As some of you may have noticed, I finally decided to buy a pro account on Flickr, because the thought of manually organising my pictures, especially the recent travel ones, proved too scary a thought for someone with as short an attention span as me. Also, everyone seems to have one these days, and I desperately seek approval from all you cool people.
Been having rather interesting talks with Benjamin, who writes for TechPlanet Asia, who, more than me, is mucho techie nerd, and I’m awed by his visions of a new web and the media’s evolutions with it. He’s just launched Scoop Asia, so good luck to him and it sounds like a valiant mission.
When I get the chance later, I’ll post pictures of yesterday’s event. Probably, the highlight for many of the journalists was meeting with Karl Erik Stenfors, a “zChampion”, which is essentially a new-agey term for people who, uh, champion the cause of the IBM zSeries servers. It was great meeting him, and he has such incredible passion for his mainframes—to put things in perspective, he’s been around since the first IBM 360 mainframe back in the ’60s, and he showed us one of the monsters at the IBM museum, where he was required to manually flick, up and down, the binary input switches.

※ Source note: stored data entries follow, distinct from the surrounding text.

(** Two well-formed matrices with the same tag, shape and elements are the
    same matrix. *)
Lemma matrix_ext (A A' : matrix) :
  wf_matrix A -> wf_matrix A' ->
  m_layout A = m_layout A' -> m_rows A = m_rows A' -> m_cols A = m_cols A' ->
  (forall r c, r < m_rows A -> c < m_cols A -> mat_get A r c = mat_get A' r c) ->
  A = A'.
Proof.
  destruct A as [L R C d], A' as [L' R' C' d']. unfold wf_matrix.
  cbn [m_layout m_rows m_cols m_data]. intros Hw Hw' <- <- <- Hget.
  f_equal. apply list_eq. intros idx.
  destruct (decide (idx < R * C)) as [Hlt | Hge].
  - destruct (get_index_onto (mk_matrix L R C d) idx Hlt)
      as (r & c & Hr & Hc & Hidx).
    cbn [m_rows m_cols] in Hr, Hc.
    specialize (Hget r c Hr Hc).
    rewrite !mat_get_in_range in Hget by assumption.
    injection Hget as Hget. unfold mat_at in Hget.
    change (get_index (mk_matrix L R C d') r c)
      with (get_index (mk_matrix L R C d) r c) in Hget.
    rewrite Hidx in Hget. cbn [m_data] in Hget.
    destruct (lookup_lt_is_Some_2 d idx ltac:(lia)) as [v Hv].
    destruct (lookup_lt_is_Some_2 d' idx ltac:(lia)) as [v' Hv'].
    rewrite Hv, Hv' in *. cbn in Hget. congruence.
  - rewrite !lookup_ge_None_2 by lia. reflexivity.
Qed.



(** X11.  [hgemm_cpu] with an empty inner dimension (A has no columns):
    no element of A or B is read, the call returns and every element of C
    is +0. *)
Theorem hgemm_cpu_empty_inner (C A B : matrix) :
  wf_matrix C -> m_cols A = 0 ->
  exists C',
    hgemm_cpu C A B = inr C' /\
    m_layout C' = m_layout C /\ m_rows C' = m_rows C /\
    m_cols C' = m_cols C /\
    forall i j, i < m_rows C -> j < m_cols C ->
      mat_get C' i j = inr Fp.hzero.
Proof.
  intros HC HK.
  set (Z0 := mk_matrix (m_layout A) (m_rows C) 0 []).
  set (Z1 := mk_matrix (m_layout B) 0 (m_cols C) []).
  assert (E : hgemm_cpu C A B = hgemm_cpu C Z0 Z1).
  { unfold hgemm_cpu. apply for_loop_ext. intros i C1 _.
    apply for_loop_ext. intros j C2 _.
    unfold hgemm_cpu_acc. rewrite HK. reflexivity. }
  rewrite E.
  assert (W0 : wf_matrix Z0) by (unfold wf_matrix; cbn; lia).
  assert (W1 : wf_matrix Z1) by reflexivity.
  destruct (hgemm_cpu_run C Z0 Z1 HC W0 W1 (le_n _) (le_n _) (le_n _))
    as (C' & Hrun & L & R & Cl & W & G).
  exists C'. split; [exact Hrun |]. split; [exact L |].
  split; [exact R |]. split; [exact Cl |]. exact G.
Qed.

Lemma hgemm_cpu_empty_inner_witness :
  exists C',
    hgemm_cpu ex_C (mk_matrix row_major 2 0 []) ex_B = inr C' /\
    m_layout C' = m_layout ex_C /\ m_rows C' = m_rows ex_C /\
    m_cols C' = m_cols ex_C /\
    forall i j, i < m_rows ex_C -> j < m_cols ex_C ->
      mat_get C' i j = inr Fp.hzero.
Proof.
  apply (hgemm_cpu_empty_inner ex_C (mk_matrix row_major 2 0 []) ex_B);
    reflexivity.
Defined.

Screen? Keyboard? What?
He also looks a little like Christopher Lloyd’s Doc Brown in Back to the Future, which is fitting, in strange irony.
Update:
Here he is!





A two-hour walk around Montpellier reveals a charming town which I’m told is a University town. That might explain the majority of the passersby being youths. I got approached thrice in the two hours I was walking around by a couple of them asking for money. Though I don’t speak French, the action of rubbing your forefinger and thumb together, combined with a pitiful look are pretty universal I guess. So was my apologetic shake of the head.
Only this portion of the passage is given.